*Task instructions*
Only the lines from the one containing "(** ** The arguments of [stats] *)" to the end of the records belong in the output; print them exactly.

(Excerpts from a dataset)
---

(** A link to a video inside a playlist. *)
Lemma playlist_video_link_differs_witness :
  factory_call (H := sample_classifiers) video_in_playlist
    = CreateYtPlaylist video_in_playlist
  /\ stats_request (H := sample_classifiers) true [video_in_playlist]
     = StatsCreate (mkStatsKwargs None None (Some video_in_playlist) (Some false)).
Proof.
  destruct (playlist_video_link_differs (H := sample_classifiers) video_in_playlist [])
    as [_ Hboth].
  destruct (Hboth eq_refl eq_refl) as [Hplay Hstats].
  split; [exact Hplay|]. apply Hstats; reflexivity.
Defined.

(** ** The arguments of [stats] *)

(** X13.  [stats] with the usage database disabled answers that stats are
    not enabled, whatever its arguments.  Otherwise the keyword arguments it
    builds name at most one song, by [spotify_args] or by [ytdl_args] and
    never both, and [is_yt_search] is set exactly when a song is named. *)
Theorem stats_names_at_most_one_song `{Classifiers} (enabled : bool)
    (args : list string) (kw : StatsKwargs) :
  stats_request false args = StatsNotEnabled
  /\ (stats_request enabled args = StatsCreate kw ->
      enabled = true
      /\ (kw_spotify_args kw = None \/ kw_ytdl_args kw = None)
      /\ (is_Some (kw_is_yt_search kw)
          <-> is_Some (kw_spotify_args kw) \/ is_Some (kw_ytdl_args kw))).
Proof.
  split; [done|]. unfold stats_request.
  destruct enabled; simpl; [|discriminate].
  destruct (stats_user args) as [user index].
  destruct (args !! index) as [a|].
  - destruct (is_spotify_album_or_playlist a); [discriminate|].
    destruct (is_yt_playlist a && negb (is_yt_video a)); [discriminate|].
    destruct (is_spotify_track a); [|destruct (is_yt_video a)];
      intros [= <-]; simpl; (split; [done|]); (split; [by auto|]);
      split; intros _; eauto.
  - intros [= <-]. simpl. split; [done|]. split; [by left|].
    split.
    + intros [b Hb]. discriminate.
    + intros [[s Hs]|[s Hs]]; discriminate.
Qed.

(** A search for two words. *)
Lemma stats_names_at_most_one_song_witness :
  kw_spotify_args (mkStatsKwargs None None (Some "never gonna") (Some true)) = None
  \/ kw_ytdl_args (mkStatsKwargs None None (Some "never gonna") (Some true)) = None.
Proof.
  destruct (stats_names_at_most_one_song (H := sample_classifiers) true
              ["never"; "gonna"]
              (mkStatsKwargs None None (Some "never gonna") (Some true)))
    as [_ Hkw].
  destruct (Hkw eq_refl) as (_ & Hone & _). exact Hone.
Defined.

---

*Result for this exercise*
(** ** The arguments of [stats] *)

(** X13.  [stats] with the usage database disabled answers that stats are
    not enabled, whatever its arguments.  Otherwise the keyword arguments it
    builds name at most one song, by [spotify_args] or by [ytdl_args] and
    never both, and [is_yt_search] is set exactly when a song is named. *)
Theorem stats_names_at_most_one_song `{Classifiers} (enabled : bool)
    (args : list string) (kw : StatsKwargs) :
  stats_request false args = StatsNotEnabled
  /\ (stats_request enabled args = StatsCreate kw ->
      enabled = true
      /\ (kw_spotify_args kw = None \/ kw_ytdl_args kw = None)
      /\ (is_Some (kw_is_yt_search kw)
          <-> is_Some (kw_spotify_args kw) \/ is_Some (kw_ytdl_args kw))).
Proof.
  split; [done|]. unfold stats_request.
  destruct enabled; simpl; [|discriminate].
  destruct (stats_user args) as [user index].
  destruct (args !! index) as [a|].
  - destruct (is_spotify_album_or_playlist a); [discriminate|].
    destruct (is_yt_playlist a && negb (is_yt_video a)); [discriminate|].
    destruct (is_spotify_track a); [|destruct (is_yt_video a)];
      intros [= <-]; simpl; (split; [done|]); (split; [by auto|]);
      split; intros _; eauto.
  - intros [= <-]. simpl. split; [done|]. split; [by left|].
    split.
    + intros [b Hb]. discriminate.
    + intros [[s Hs]|[s Hs]]; discriminate.
Qed.

(** A search for two words. *)
Lemma stats_names_at_most_one_song_witness :
  kw_spotify_args (mkStatsKwargs None None (Some "never gonna") (Some true)) = None
  \/ kw_ytdl_args (mkStatsKwargs None None (Some "never gonna") (Some true)) = None.
Proof.
  destruct (stats_names_at_most_one_song (H := sample_classifiers) true
              ["never"; "gonna"]
              (mkStatsKwargs None None (Some "never gonna") (Some true)))
    as [_ Hkw].
  destruct (Hkw eq_refl) as (_ & Hone & _). exact Hone.
Defined.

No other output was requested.